1. A kit for in vitro culture of stealth virus comprising an agent that neutralizes stealth virus-associated toxic activity.

2. The kit of claim 1 in which the neutralizing agent is an antibody to the stealth virus-associated toxin.

3. The kit of claim 1 wherein said kit contains viral enhancing medium.

4. The kit of claim 1 further comprising a package insert.

5. The kit of claim 1 further comprising an apparatus with a means for detecting a cytopathic effect.

6. The kit of claim 1 further comprising an apparatus with a means for detecting a stealth viral antigen.

7. The kit of claim 1 further comprising an apparatus with a means for detecting a stealth viral nucleic acid.

8. A diagnostic kit for detecting the presence of Stealth Virus in a sample comprising a container containing a nucleic acid probe capable of specific hybridization to a Stealth Virus nucleic acid.

9. A diagnostic kit for detecting the presence of a Stealth Virus in a sample comprising a container containing an antibody capable of immunospecifically binding a Stealth Virus antigen.

10. A diagnostic test kit for detection of Stealth Virus specific antibodies in a sample using the ELISA technique comprising a compartmented enclosure containing multiwell plates which are coated with said virus and ELISA materials for enzyme detection.

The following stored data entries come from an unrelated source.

(* ===== verification/Purl.v ===== *)
(** * Package URLs and version order (internal/domain/purl.go)

    [ParsePURL]/[String], the version buckets used for shard keys and
    grading, and [CompareVersions], the order every "newest version" and
    every "V-1" decision rests on. *)

From S2P Require Import Prelude GoStrings GoUnicode GoStd StringFacts UnicodeFacts.

(** ** Data *)

Record PURL := mkPURL {
  purl_Ecosystem : string;
  purl_Name : string;
  purl_Version : string
}.

#[export] Instance PURL_eq_dec : EqDecision PURL.
Proof. solve_decision. Defined.

(** The keys of [AllowedEcosystems], every one of which maps to true. *)
Definition AllowedEcosystems : list string :=
  ["npm"; "pypi"; "cargo"; "golang"; "maven"; "composer"; "gem"; "hex"; "pub"].

Definition VerifiableEcosystems `{!GoMapRange} : list string :=
  sort_strings (range_order AllowedEcosystems).

(** The ways [ParsePURL] refuses its input; the Go error text quotes it. *)
Inductive purl_error :=
| PurlMissingPrefix (s : string)
| PurlMissingEcosystemOrName (s : string)
| PurlMissingVersion (s : string)
| PurlEmptyNameOrVersion (s : string)
| PurlBadEscaping (s : string).

(** ** Operations *)

Definition CanonicalVersion (ecosystem version : string) : string :=
  if negb (String.eqb ecosystem "golang") || String.eqb version "" || HasPrefix version "v"
  then version
  else match version with
       | "" => version
       | String c _ => if negb (is_digit c) then version else "v" +:+ version
       end.

Definition ParsePURL (s : string) : result PURL purl_error :=
  match CutPrefix s "pkg:" with
  | None => Err (PurlMissingPrefix s)
  | Some rest =>
      let '(eco, rest, ok) := Cut rest "/" in
      if negb ok || String.eqb eco "" || String.eqb rest "" then Err (PurlMissingEcosystemOrName s)
      else
        let eco := ToLower eco in
        match LastIndexByte rest "@" with
        | None | Some O => Err (PurlMissingVersion s)
        | Some at_ =>
            let name := str_take at_ rest in
            let version := str_drop (S at_) rest in
            if String.eqb name "" || String.eqb version "" || HasSuffix name "/"
            then Err (PurlEmptyNameOrVersion s)
            else match PathUnescape name with
                 | None => Err (PurlBadEscaping s)
                 | Some decoded => Ok (mkPURL eco decoded (CanonicalVersion eco version))
                 end
        end
  end.

(** [PURL.String]. *)
Definition purl_String (p : PURL) : string :=
  let name := purl_Name p in
  let name := if HasPrefix name "@" then "%40" +:+ str_drop 1 name else name in
  "pkg:" +:+ purl_Ecosystem p +:+ "/" +:+ name +:+ "@" +:+ purl_Version p.

(** The bytes [ConcreteResolvedVersion] accepts.  The Go loop ranges over
    runes; a rune outside ASCII, valid or not, falls to the default case, as
    does each of its bytes here. *)
Definition version_byte (c : ascii) : bool := is_alnum c || in_set "._-+!" c.

Definition ConcreteResolvedVersion (v : string) : bool :=
  if String.eqb v "" || negb (String.eqb (TrimSpace v) v) then false
  else str_forall version_byte v && str_exists is_digit v.

Definition AnyVersionPattern (p : PURL) : string :=
  purl_String (mkPURL (purl_Ecosystem p) (purl_Name p) "%").

Definition cut_suffix (v : string) : string :=
  match IndexAny v "-+" with Some i => str_take i v | None => v end.

Definition versionSegments (p : PURL) : list string := Split (cut_suffix (purl_Version p)) ".".

(** [Split] never returns an empty list, so [segs[0]] is in range. *)
Definition Major (p : PURL) : string :=
  let seg := List.hd "" (versionSegments p) in
  if String.eqb (purl_Ecosystem p) "golang" && negb (HasPrefix seg "v") then "v" +:+ seg else seg.

Definition BreakingBucket (p : PURL) : string :=
  let segs := versionSegments p in
  match segs with
  | [] => ""
  | s0 :: rest =>
      if negb (String.eqb s0 "0") && negb (String.eqb s0 "v0") then Major p
      else match rest with
           | [] => Major p
           | s1 :: _ => Major p +:+ "." +:+ s1
           end
  end.

Definition MajorMinor (p : PURL) : string :=
  match versionSegments p with
  | _ :: s1 :: _ => Major p +:+ "." +:+ s1
  | _ => Major p
  end.

(** *** Version comparison *)

Definition coreVersion (v : string) : string := cut_suffix (TrimPrefix (TrimSpace v) "v").

Definition preRelease (v : string) : string :=
  let v := TrimPrefix (TrimSpace v) "v" in
  let v := match IndexByte v "+" with Some j => str_take j v | None => v end in
  match IndexByte v "-" with None => "" | Some i => str_drop (S i) v end.

(** The maximal prefix of bytes that are digits ([d = true]) or are not. *)
Fixpoint span_digit (d : bool) (s : string) : string * string :=
  match s with
  | "" => ("", "")
  | String c s' =>
      if Bool.eqb (is_digit c) d
      then let '(r, rest) := span_digit d s' in (String c r, rest)
      else ("", s)
  end.

Definition first_digit (s : string) : bool :=
  match s with "" => false | String c _ => is_digit c end.

(** Called on non-empty strings only. *)
Definition leadingRun (s : string) : string * string := span_digit (first_digit s) s.

(** The body of the loop of [compareMixed]: 0 when the runs tie. *)
Definition compare_runs (xr yr : string) : Z :=
  if first_digit xr && first_digit yr then
    let xi := fst (Atoi xr) in
    let yi := fst (Atoi yr) in
    if negb (xi =? yi) then (if xi <? yi then -1 else 1) else 0
  else if negb (String.eqb xr yr) then (if str_lt xr yr then -1 else 1)
  else 0.

Fixpoint compareMixed_loop (fuel : nat) (x y : string) : Z :=
  match x, y with
  | "", "" => 0
  | "", _ => -1
  | _, "" => 1
  | _, _ =>
      match fuel with
      | O => 0
      | S fuel' =>
          let '(xr, xrest) := leadingRun x in
          let '(yr, yrest) := leadingRun y in
          let c := compare_runs xr yr in
          if c =? 0 then compareMixed_loop fuel' xrest yrest else c
      end
  end.

(** Every turn consumes at least one byte of [x]. *)
Definition compareMixed (x y : string) : Z := compareMixed_loop (String.length x) x y.

Definition compareSegment (x y : string) : Z :=
  if String.eqb x y then 0
  else if String.eqb x "" then -1
  else if String.eqb y "" then 1
  else
    let '(xi, xok) := Atoi x in
    let '(yi, yok) := Atoi y in
    if xok && yok then (if negb (xi =? yi) then (if xi <? yi then -1 else 1) else 0)
    else if xok then 1
    else if yok then -1
    else compareMixed x y.

(** One side of the loop of [compareSegments] is exhausted. *)
Fixpoint compare_left_done (ys : list string) : Z :=
  match ys with
  | [] => 0
  | y :: ys' => let c := compareSegment "" y in if c =? 0 then compare_left_done ys' else c
  end.

Fixpoint compare_segment_lists (xs ys : list string) : Z :=
  match xs with
  | [] => compare_left_done ys
  | x :: xs' =>
      let '(y, ys') := match ys with [] => ("", []) | y :: ys' => (y, ys') end in
      let c := compareSegment x y in
      if c =? 0 then compare_segment_lists xs' ys' else c
  end.

Definition compareSegments (a b : string) : Z := compare_segment_lists (Split a ".") (Split b ".").

Definition CompareVersions (a b : string) : Z :=
  let c := compareSegments (coreVersion a) (coreVersion b) in
  if negb (c =? 0) then c
  else
    let ap := preRelease a in
    let bp := preRelease b in
    if String.eqb ap "" && String.eqb bp "" then 0
    else if String.eqb ap "" then 1
    else if String.eqb bp "" then -1
    else compareSegments ap bp.

(** *** Verifier image references

    [PinnedImageReference], the expression [^[^@\s]+@(sha256:[0-9a-f]{64})$]
    as a decision: the first '@' ends the reference, the rest is the digest. *)

Definition regexp_space (c : ascii) : bool :=
  (bv c =? 32) || (bv c =? 9) || (bv c =? 10) || (bv c =? 12) || (bv c =? 13).

Definition is_lower_hex (c : ascii) : bool := is_digit c || ((97 <=? bv c) && (bv c <=? 102)).

Definition sha256_id (s : string) : bool :=
  match CutPrefix s "sha256:" with
  | Some h => Nat.eqb (String.length h) 64 && str_forall is_lower_hex h
  | None => false
  end.

Definition PinnedImageReference (s : string) : bool :=
  let '(ref, digest, ok) := Cut s "@" in
  ok && negb (String.eqb ref "") && str_forall (fun c => negb (regexp_space c)) ref
  && sha256_id digest.

Example CompareVersions_newest : CompareVersions "7.0.3" "14.0.1" = -1.
Proof. vm_compute. reflexivity. Qed.
Example CompareVersions_rc : CompareVersions "1.2.0-rc2" "1.2.0-rc10" = -1.
Proof. vm_compute. reflexivity. Qed.
Example CompareVersions_build : CompareVersions "1.2.0+build-1" "1.2.0" = 0.
Proof. vm_compute. reflexivity. Qed.
Example ParsePURL_scoped :
  ParsePURL "pkg:npm/%40types/node@20.0.0" = Ok (mkPURL "npm" "@types/node" "20.0.0").
Proof. vm_compute. reflexivity. Qed.
Example ParsePURL_go :
  ParsePURL "pkg:golang/github.com/jackc/pgx/v5@5.10.0"
  = Ok (mkPURL "golang" "github.com/jackc/pgx/v5" "v5.10.0").
Proof. vm_compute. reflexivity. Qed.

(** ** The version order

    [CompareVersions] is compared with an explicit lexicographic order: each
    segment has a rank (missing, alphanumeric, numeric) and, within a rank, a
    number or a list of runs. *)

Module VersionOrder.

11. A diagnostic test kit for detection of Stealth Virus specific antibodies in a sample using the Western Blot technique, comprising a container, a cover, wherein said container contains a nitrocellulose sheet and a polyacrylamide slab gel and sodium dodecylsulfate, additionally surfactants as well as pH modifiers and bovine serum albumin and the Fab fragment of normal human IgG, and Western Blot analysis container which contains a supply of dilute normal goat serum and 125I labeled goat antihuman immunoglobulin and a source of Stealth Virus.

12. A diagnostic test kit for detection of Stealth Virus specific antibodies in a sample using the indirect immunofluorescence assay, comprising a container, human test serum containing Stealth Virus, phosphate buffered saline, and fluorescein-conjugated goat antiserum IgG.